What needs to be done
Reproduce every entry precisely as written.
[Records shown — start]
(** * browser-test-framework: the runner, its assertions, the sandbox and the
    console protocol read back by the Playwright harness.

    The development follows [src/index.js] (the framework that runs in the
    page) and [src/index.test.js] (the harness that reads the page's console).

    The program:
    - [Module JS]: the JavaScript values the assertions see, a heap of objects
      addressed by reference, each with its own properties, enumerable or
      not, and its prototype, and the operators the source applies to them
      ([===], [typeof], [Object.keys], property read).
    - [Module Assert]: [AssertionError], the generator [diff] and
      [assert.deepEqual].
    - [Module Console], [Module Text]: the console calls of the page; the
      strings the reporter builds.
    - [Module Runner]: [TestRunner] with its methods; the asynchronous
      [runPendingTests] is cut at its [await] into the segments the event loop
      runs, so that several runs can be in flight.
    - [Module Sandbox]: [withSandbox] over a document given by its parent
      relation.
    - [Module Harness]: the text Playwright delivers for a console call, and
      [extractTestResults].
    - [Module Assertions]: [assert.equal] and [assert.ok].
    - [Module UI]: [test.ui] with [makeTestDOM], [findTestTemplate] and
      [cloneTemplateContent].
    - [Module Verdict]: the three checks the harness makes of the extracted
      results.

    What is proved of it: [Module AssertFacts], [Module RunnerFacts],
    [Module SandboxFacts], [Module HarnessFacts]; then [Module DiffFacts] and
    [Module AlikeFacts] (what the differences say, what [deepEqual] accepts),
    [Module ScheduleFacts] (invariants of the runner over every sequence of
    events, a page load), [Module ReportFacts] (the runner's console read
    back by the harness) and [Module UIFacts] (the sandbox and the fixtures
    of UI tests). *)

From Stdlib Require Import Floats.PrimFloat Floats.SpecFloat Floats.FloatAxioms.
From Stdlib Require Import Strings.Ascii Strings.String DecimalString NArith.
From Stdlib Require DecimalNat.
From stdpp Require Import base option list strings gmap.

Open Scope string_scope.
Open Scope list_scope.

(* ===================================================================== *)
(** ** JavaScript values *)
(* ===================================================================== *)

Module JS.

(** References into the heap. Two references are the same object exactly when
    they are the same location. *)
Definition loc := nat.

(** The values that reach [assert.deepEqual]. Numbers are IEEE doubles, as in
    the language; an object value is a reference, and arrays are objects whose
    enumerable keys are their indices and whose [length] is not enumerable.
    Symbols and bigints do not occur in the source and are left out. *)
Inductive value : Type :=
| VUndefined
| VNull
| VBool (b : bool)
| VNumber (n : float)
| VString (s : string)
| VFunction (l : loc)
| VObject (l : loc).

(** Properties by name, each with the value a read of it returns. *)
Definition props := list (string * value).

(** An object, as far as it is read: its own enumerable string-keyed
    properties, in the order [Object.keys] lists them; its own properties
    that are not enumerable (the [length] of an array, the methods of a
    built-in prototype); and its prototype, [None] for [null]. An accessor
    property is given by the value its getter returns for the object read,
    which is taken not to change while the objects are compared: where the
    object owns the accessor the value stands in the place of a data
    property's; where it inherits the accessor the value stands among its
    properties that are not enumerable, as [__proto__], an accessor of
    [Object.prototype], does with every object that inherits it. *)
Record object : Type := mkObject {
  enumerable : props;
  hidden : props;
  prototype : option loc;
}.

(** The heap: the objects by reference. *)
Abbreviation heap := (gmap loc object).

(** [a === b]: no conversion; numbers by IEEE equality, so [NaN] differs from
    itself and [0] equals [-0]; objects and functions by reference. *)
Definition strict_equal (a b : value) : bool :=
  match a, b with
  | VUndefined, VUndefined => true
  | VNull, VNull => true
  | VBool x, VBool y => bool_decide (x = y)
  | VNumber x, VNumber y => PrimFloat.eqb x y
  | VString x, VString y => bool_decide (x = y)
  | VFunction x, VFunction y => bool_decide (x = y)
  | VObject x, VObject y => bool_decide (x = y)
  | _, _ => false
  end.

(** [typeof v]. *)
Definition typeof (v : value) : string :=
  match v with
  | VUndefined => "undefined"
  | VNull => "object"
  | VBool _ => "boolean"
  | VNumber _ => "number"
  | VString _ => "string"
  | VFunction _ => "function"
  | VObject _ => "object"
  end.

(** [v != null]: loose inequality, false for [null] and for [undefined]. *)
Definition not_nullish (v : value) : bool :=
  match v with
  | VUndefined | VNull => false
  | _ => true
  end.

(** The own enumerable properties of the object at [l]. *)
Definition own_props (h : heap) (l : loc) : props :=
  match h !! l with
  | Some o => enumerable o
  | None => []
  end.

(** [Object.keys(v)] for an object [v]. *)
Definition Object_keys (h : heap) (v : value) : list string :=
  match v with
  | VObject l => (own_props h l).*1
  | _ => []
  end.

Fixpoint assoc (key : string) (ps : props) : option value :=
  match ps with
  | [] => None
  | (k, v) :: ps' => if bool_decide (k = key) then Some v else assoc key ps'
  end.

(** The property [key] as a read of the object at [l] finds it: the
    object's own property, enumerable or not, or else the property of the
    nearest object on its chain of prototypes that has one; [None] when no
    object on the chain has a property of that name. [fuel] bounds the
    objects visited. *)
Fixpoint lookup_property (fuel : nat) (h : heap) (l : loc) (key : string)
  : option value :=
  match fuel with
  | O => None
  | S fuel' =>
      match h !! l with
      | None => None
      | Some o =>
          match assoc key (enumerable o) with
          | Some v => Some v
          | None =>
              match assoc key (hidden o) with
              | Some v => Some v
              | None =>
                  match prototype o with
                  | Some p => lookup_property fuel' h p key
                  | None => None
                  end
              end
          end
      end
  end.
(** * Question-to-answer pipeline of the complaints chatbot

    A shallow embedding of [backend/sql_agent.py] and of the query executor
    of [backend/database.py], together with the properties of the pipeline
    that the specification states about them.

    Conventions of the embedding.

    - A Python [str] is a list of 8-bit characters ([str]).  Characters of
      the ASCII range behave as in Python ([upper], [lower], [isspace] and
      the regular-expression classes [\s], [\d], [\w], [[a-z]]); characters
      above 127 are inert: they are neither letters, digits nor blanks and
      no case mapping touches them.  Literals of the source that hold
      non-ASCII text are carried as their UTF-8 bytes.
    - The regular expressions of the source are transcribed into a small
      abstract syntax ([regex]) and run by a matcher that lists the matches
      at a position in the order in which Python's backtracking engine
      tries them; every quantifier of the source ranges over a single
      character class, which is what the syntax offers.
    - The completion service, the JSON decoder and the analytical store are
      outside the repository: they are variables of the sections below. *)

From Stdlib Require Import List Ascii String ZArith NArith Lia Bool Arith.
Import ListNotations.

Set Implicit Arguments.
Set Warnings "-register-all".

(* ================================================================== *)
(** * Python strings *)
(* ================================================================== *)

Module PyStr.

Definition str := list ascii.

Definition py (s : string) : str := list_ascii_of_string s.
Arguments py s%_string : simpl never.

Definition code (c : ascii) : N := N_of_ascii c.

Definition between (lo hi : N) (c : ascii) : bool :=
  (N.leb lo (code c) && N.leb (code c) hi)%bool.

Definition is_upper_c (c : ascii) : bool := between 65 90 c.
Definition is_lower_c (c : ascii) : bool := between 97 122 c.
Definition is_alpha_c (c : ascii) : bool := is_upper_c c || is_lower_c c.
Definition is_digit_c (c : ascii) : bool := between 48 57 c.
Definition is_underscore (c : ascii) : bool := N.eqb (code c) 95.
[Records shown — finish]
Exercise response
(** * browser-test-framework: the runner, its assertions, the sandbox and the
    console protocol read back by the Playwright harness.

    The development follows [src/index.js] (the framework that runs in the
    page) and [src/index.test.js] (the harness that reads the page's console).

    The program:
    - [Module JS]: the JavaScript values the assertions see, a heap of objects
      addressed by reference, each with its own properties, enumerable or
      not, and its prototype, and the operators the source applies to them
      ([===], [typeof], [Object.keys], property read).
    - [Module Assert]: [AssertionError], the generator [diff] and
      [assert.deepEqual].
    - [Module Console], [Module Text]: the console calls of the page; the
      strings the reporter builds.
    - [Module Runner]: [TestRunner] with its methods; the asynchronous
      [runPendingTests] is cut at its [await] into the segments the event loop
      runs, so that several runs can be in flight.
    - [Module Sandbox]: [withSandbox] over a document given by its parent
      relation.
    - [Module Harness]: the text Playwright delivers for a console call, and
      [extractTestResults].
    - [Module Assertions]: [assert.equal] and [assert.ok].
    - [Module UI]: [test.ui] with [makeTestDOM], [findTestTemplate] and
      [cloneTemplateContent].
    - [Module Verdict]: the three checks the harness makes of the extracted
      results.

    What is proved of it: [Module AssertFacts], [Module RunnerFacts],
    [Module SandboxFacts], [Module HarnessFacts]; then [Module DiffFacts] and
    [Module AlikeFacts] (what the differences say, what [deepEqual] accepts),
    [Module ScheduleFacts] (invariants of the runner over every sequence of
    events, a page load), [Module ReportFacts] (the runner's console read
    back by the harness) and [Module UIFacts] (the sandbox and the fixtures
    of UI tests). *)

From Stdlib Require Import Floats.PrimFloat Floats.SpecFloat Floats.FloatAxioms.
From Stdlib Require Import Strings.Ascii Strings.String DecimalString NArith.
From Stdlib Require DecimalNat.
From stdpp Require Import base option list strings gmap.

Open Scope string_scope.
Open Scope list_scope.

(* ===================================================================== *)
(** ** JavaScript values *)
(* ===================================================================== *)

Module JS.

(** References into the heap. Two references are the same object exactly when
    they are the same location. *)
Definition loc := nat.

(** The values that reach [assert.deepEqual]. Numbers are IEEE doubles, as in
    the language; an object value is a reference, and arrays are objects whose
    enumerable keys are their indices and whose [length] is not enumerable.
    Symbols and bigints do not occur in the source and are left out. *)
Inductive value : Type :=
| VUndefined
| VNull
| VBool (b : bool)
| VNumber (n : float)
| VString (s : string)
| VFunction (l : loc)
| VObject (l : loc).

(** Properties by name, each with the value a read of it returns. *)
Definition props := list (string * value).

(** An object, as far as it is read: its own enumerable string-keyed
    properties, in the order [Object.keys] lists them; its own properties
    that are not enumerable (the [length] of an array, the methods of a
    built-in prototype); and its prototype, [None] for [null]. An accessor
    property is given by the value its getter returns for the object read,
    which is taken not to change while the objects are compared: where the
    object owns the accessor the value stands in the place of a data
    property's; where it inherits the accessor the value stands among its
    properties that are not enumerable, as [__proto__], an accessor of
    [Object.prototype], does with every object that inherits it. *)
Record object : Type := mkObject {
  enumerable : props;
  hidden : props;
  prototype : option loc;
}.

(** The heap: the objects by reference. *)
Abbreviation heap := (gmap loc object).

(** [a === b]: no conversion; numbers by IEEE equality, so [NaN] differs from
    itself and [0] equals [-0]; objects and functions by reference. *)
Definition strict_equal (a b : value) : bool :=
  match a, b with
  | VUndefined, VUndefined => true
  | VNull, VNull => true
  | VBool x, VBool y => bool_decide (x = y)
  | VNumber x, VNumber y => PrimFloat.eqb x y
  | VString x, VString y => bool_decide (x = y)
  | VFunction x, VFunction y => bool_decide (x = y)
  | VObject x, VObject y => bool_decide (x = y)
  | _, _ => false
  end.

(** [typeof v]. *)
Definition typeof (v : value) : string :=
  match v with
  | VUndefined => "undefined"
  | VNull => "object"
  | VBool _ => "boolean"
  | VNumber _ => "number"
  | VString _ => "string"
  | VFunction _ => "function"
  | VObject _ => "object"
  end.

(** [v != null]: loose inequality, false for [null] and for [undefined]. *)
Definition not_nullish (v : value) : bool :=
  match v with
  | VUndefined | VNull => false
  | _ => true
  end.

(** The own enumerable properties of the object at [l]. *)
Definition own_props (h : heap) (l : loc) : props :=
  match h !! l with
  | Some o => enumerable o
  | None => []
  end.

(** [Object.keys(v)] for an object [v]. *)
Definition Object_keys (h : heap) (v : value) : list string :=
  match v with
  | VObject l => (own_props h l).*1
  | _ => []
  end.

Fixpoint assoc (key : string) (ps : props) : option value :=
  match ps with
  | [] => None
  | (k, v) :: ps' => if bool_decide (k = key) then Some v else assoc key ps'
  end.

(** The property [key] as a read of the object at [l] finds it: the
    object's own property, enumerable or not, or else the property of the
    nearest object on its chain of prototypes that has one; [None] when no
    object on the chain has a property of that name. [fuel] bounds the
    objects visited. *)
Fixpoint lookup_property (fuel : nat) (h : heap) (l : loc) (key : string)
  : option value :=
  match fuel with
  | O => None
  | S fuel' =>
      match h !! l with
      | None => None
      | Some o =>
          match assoc key (enumerable o) with
          | Some v => Some v
          | None =>
              match assoc key (hidden o) with
              | Some v => Some v
              | None =>
                  match prototype o with
                  | Some p => lookup_property fuel' h p key
                  | None => None
                  end
              end
          end
      end
  end.
(** * Question-to-answer pipeline of the complaints chatbot

    A shallow embedding of [backend/sql_agent.py] and of the query executor
    of [backend/database.py], together with the properties of the pipeline
    that the specification states about them.

    Conventions of the embedding.

    - A Python [str] is a list of 8-bit characters ([str]).  Characters of
      the ASCII range behave as in Python ([upper], [lower], [isspace] and
      the regular-expression classes [\s], [\d], [\w], [[a-z]]); characters
      above 127 are inert: they are neither letters, digits nor blanks and
      no case mapping touches them.  Literals of the source that hold
      non-ASCII text are carried as their UTF-8 bytes.
    - The regular expressions of the source are transcribed into a small
      abstract syntax ([regex]) and run by a matcher that lists the matches
      at a position in the order in which Python's backtracking engine
      tries them; every quantifier of the source ranges over a single
      character class, which is what the syntax offers.
    - The completion service, the JSON decoder and the analytical store are
      outside the repository: they are variables of the sections below. *)

From Stdlib Require Import List Ascii String ZArith NArith Lia Bool Arith.
Import ListNotations.

Set Implicit Arguments.
Set Warnings "-register-all".

(* ================================================================== *)
(** * Python strings *)
(* ================================================================== *)

Module PyStr.

Definition str := list ascii.

Definition py (s : string) : str := list_ascii_of_string s.
Arguments py s%_string : simpl never.

Definition code (c : ascii) : N := N_of_ascii c.

Definition between (lo hi : N) (c : ascii) : bool :=
  (N.leb lo (code c) && N.leb (code c) hi)%bool.

Definition is_upper_c (c : ascii) : bool := between 65 90 c.
Definition is_lower_c (c : ascii) : bool := between 97 122 c.
Definition is_alpha_c (c : ascii) : bool := is_upper_c c || is_lower_c c.
Definition is_digit_c (c : ascii) : bool := between 48 57 c.
Definition is_underscore (c : ascii) : bool := N.eqb (code c) 95.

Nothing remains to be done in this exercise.